Use this tool when you want fast, bounded git-history intelligence for a repo. It helps find risky co-change patterns and high-leverage cleanup targets.

Why separate

  • recon-workbench = evidence orchestration platform.
  • code-archaeology-kit = focused git-history intelligence product.

Install

python -m pip install -e .

Developer install (includes test tooling)

python -m venv .venv
.venv/bin/python -m pip install -e ".[dev]"

Quickstart

cak scan \
  --repo /path/to/repo \
  --since-days 365 \
  --format both \
  --top-actions 3 \
  --adaptive-mode shadow \
  --share-snippet \
  --output-dir ./artifacts
# Run-from-source (no install needed):
PYTHONPATH=src python -m code_archaeology scan \
  --repo /path/to/repo \
  --since-days 365 \
  --format both \
  --top-actions 3 \
  --adaptive-mode shadow \
  --share-snippet \
  --output-dir ./artifacts

Outputs

  • archaeology.json.
  • archaeology_report.md.
  • (optional) archaeology_share.md (when --share-snippet is set) — paste into Slack/PR comments.
  • (optional) archaeology_events.jsonl (when --share-snippet is set) — local JSONL event log.

Safety / privacy flags

  • --include-repo-path (opt-in) include full repo path in summary.repo_path (default: basename only).
  • --include-commit-messages (opt-in) include sanitized commit messages in outputs (default: redacted).
  • --include-authors (opt-in) requires --ack-pii.

Measurement hook (local)

  • Event: share_snippet_generated (appends one line to archaeology_events.jsonl per run)

Signal-quality controls

  • --large-commit-strategy {cap,skip} configures temporal coupling for large commits.
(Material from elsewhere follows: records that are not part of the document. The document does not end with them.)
(** * Online ad auctions using Thompson sampling

    A shallow embedding of the notebook
    [Online_ad_auctions_using_Thompson_sampling.ipynb] and the properties of
    its bandit engine.

    Conventions of the embedding:
    - a Python [dict] keyed by advertiser names is a [gmap string _], a
      [dict] keyed by integers is a [gmap Z _], a Python [list] is a [list];
    - a Python [int] is a [Z];
    - a Python [float] is an exact rational [Q]: rounding is not modelled,
      and two floats are compared with [Qeq] ([==]);  the float [nan] that
      [np.mean] returns on an empty list is [None] in an [option Q];
    - a raised exception is the [Raise] branch of [result];
    - the process-wide generator behind [np.random] is an explicit state of an
      arbitrary type, threaded through every call in program order. *)

From Stdlib Require Import ZArith QArith Qabs Lqa Lia List Permutation.
From stdpp Require Import gmap strings list fin_maps.

Local Open Scope string_scope.
Local Open Scope list_scope.
Open Scope Z_scope.

(** ** Exceptions and fallible computations *)

Inductive exn : Type :=
| KeyError
| IndexError
| ValueError.

Inductive result (A : Type) : Type :=
| Ok (x : A)
| Raise (e : exn).

Arguments Ok {A} x.
Arguments Raise {A} e.

#[global] Instance result_ret : MRet result := @Ok.

#[global] Instance result_bind : MBind result := fun A B k m =>
  match m with
  | Ok x => k x
  | Raise e => Raise e
  end.

(** [for x in xs: st = body(st, x)], stopping at the first exception. *)
Fixpoint for_each {A S} (body : S -> A -> result S) (xs : list A) (st : S)
  : result S :=
  match xs with
  | [] => Ok st
  | x :: xs' => body st x ≫= for_each body xs'
  end.

(** [d[k]] on a dictionary. *)
Definition getitem {K} `{Countable K} {V} (d : gmap K V) (k : K) : result V :=
  match d !! k with
  | Some v => Ok v
  | None => Raise KeyError
  end.

(** [d[k]] where [k] may be the Python value [None], which is never a key of
    the dictionaries of the notebook. *)
Definition getitem_opt {V} (d : gmap string V) (k : option string) : result V :=
  match k with
  | Some ad => getitem d ad
  | None => Raise KeyError
  end.

(** [{k: f(k) for k in keys}]. *)
Definition dict_comp {K} `{Countable K} {V}
    (f : K -> result V) (keys : list K) : result (gmap K V) :=
  for_each (fun d k => v ← f k; Ok (<[k:=v]> d)) keys ∅.

(** [range(n)]: empty when [n <= 0]. *)
Definition range (n : Z) : list Z := map Z.of_nat (seq 0 (Z.to_nat n)).

(** [x > y] on floats. *)
Definition Qgtb (x y : Q) : bool :=
  match (x ?= y)%Q with
  | Gt => true
  | _ => false
  end.

(** ** The data cells *)

Record AuctionData : Type := {
  ads : list string;
  bid : gmap string Q;
  views : gmap string Z;
  clicks : gmap string Z;
  ctr_true : gmap string Q;
}.

(** The tables written in the notebook. *)
Definition reference : AuctionData := {|
  ads := ["crypto_magic"; "green_energy"; "infini_waves"];
  bid := {[ "crypto_magic" := 7 # 10; "green_energy" := 5 # 10;
            "infini_waves" := 4 # 10 ]};
  views := {[ "crypto_magic" := 300; "green_energy" := 140;
              "infini_waves" := 60 ]};
  clicks := {[ "crypto_magic" := 9; "green_energy" := 3;
               "infini_waves" := 2 ]};
  ctr_true := {[ "crypto_magic" := 25 # 1000; "green_energy" := 12 # 1000;
                 "infini_waves" := 55 # 1000 ]};
|}.

(** [ev_true = {ad: bid[ad]*ctr_true[ad] for ad in ads}] *)
Definition ev_true_cell (d : AuctionData) : result (gmap string Q) :=
  dict_comp (fun ad => b ← getitem (bid d) ad;
                       p ← getitem (ctr_true d) ad;
                       Ok (b * p)%Q) (ads d).

(** One iteration of the two hand-written arg-max loops of the notebook:
    [if value > val: val = value; arg = ad]. *)
Definition scan_step (value : string -> result Q)
    (st : option string * Q) (ad : string) : result (option string * Q) :=
  v ← value ad;
  if Qgtb v (snd st) then Ok (Some ad, v) else Ok st.

(** [arg = None; val = 0.0; for ad in ads: ...] *)
Definition scan (value : string -> result Q) (l : list string)
  : result (option string * Q) :=
  for_each (scan_step value) l (None, 0%Q).

(** [best]: the advertiser maximizing the true expected value. *)
Definition best_cell (d : AuctionData) (ev_true : gmap string Q)
  : result (option string) :=
  '(arg, _) ← scan (getitem ev_true) (ads d); Ok arg.

(** ** Initialization of prior distributions *)

Definition initialization (d : AuctionData)
  : result (gmap string Z * gmap string Z) :=
  a ← dict_comp (getitem (clicks d)) (ads d);
  b ← dict_comp (fun ad => v ← getitem (views d) ad;
                           c ← getitem (clicks d) ad;
                           Ok (v - c)) (ads d);
  Ok (a, b).

(** ** The random generator

    [np.random.beta(a, b)] and [np.random.binomial(1, p)] read and advance the
    process-wide generator; either may raise (NumPy rejects [a <= 0],
    [b <= 0] and [p] outside [0, 1]). *)

Class NpRandom (rng : Type) : Type := {
  random_beta : Z -> Z -> rng -> result (Q * rng);
  random_binomial1 : Q -> rng -> result (Z * rng);
}.

(** Computations that use the generator and may raise. *)
Definition M (rng A : Type) : Type := rng -> result (A * rng).

#[global] Instance M_ret {rng} : MRet (M rng) := fun A x g => Ok (x, g).

#[global] Instance M_bind {rng} : MBind (M rng) := fun A B k m g =>
  match m g with
  | Ok (x, g') => k x g'
  | Raise e => Raise e
  end.

(** A computation that leaves the generator alone. *)
Definition lift {rng A} (m : result A) : M rng A := fun g =>
  match m with
  | Ok x => Ok (x, g)
  | Raise e => Raise e
  end.

Fixpoint for_each_M {rng A S} (body : S -> A -> M rng S) (xs : list A) (st : S)
  : M rng S :=
  match xs with
  | [] => mret st
  | x :: xs' => body st x ≫= for_each_M body xs'
  end.

(** ** Thompson sampling *)

(** The local variables of [TS]; its return value is the same five objects. *)
Record TSState : Type := {
  ts_reward : list Q;
  ts_regret : list Q;
  ts_ctr_prior : gmap Z (gmap string Q);
  ts_a : gmap string Z;
  ts_b : gmap string Z;
}.

(** [{t: {} for t in range(T)}] *)
Definition empty_rows (T : Z) : gmap Z (gmap string Q) :=
  list_to_map ((fun t => (t, ∅)) <$> range T).

(** [bid[ad]*ctr_prior[t][ad]] *)
Definition estimated_value (d : AuctionData) (ctr_prior : gmap Z (gmap string Q))
    (t : Z) (ad : string) : result Q :=
  bd ← getitem (bid d) ad;
  row ← getitem ctr_prior t;
  s ← getitem row ad;
  Ok (bd * s)%Q.

(** The action selection of round [t]: the pair [(arg, val)] after the loop. *)
Definition select_action (d : AuctionData) (ctr_prior : gmap Z (gmap string Q))
    (t : Z) : result (option string * Q) :=
  scan (estimated_value d ctr_prior t) (ads d).

(** [m[arg] += 1] *)
Definition increment (m : gmap string Z) (arg : option string)
  : result (gmap string Z) :=
  match arg with
  | Some ad => v ← getitem m ad; Ok (<[ad := v + 1]> m)
  | None => Raise KeyError
  end.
Use it for commits that touch more than --max-files-per-commit files. Default is cap.
  • --adaptive-mode {disabled,shadow,adaptive} controls adaptive top-action ranking against a baseline artifact.
    • disabled (default): raw top actions.
    • shadow: computes adaptive order in actionability.shadow_top_actions while leaving top_actions unchanged.
    • adaptive: applies adaptive reranking to top_actions.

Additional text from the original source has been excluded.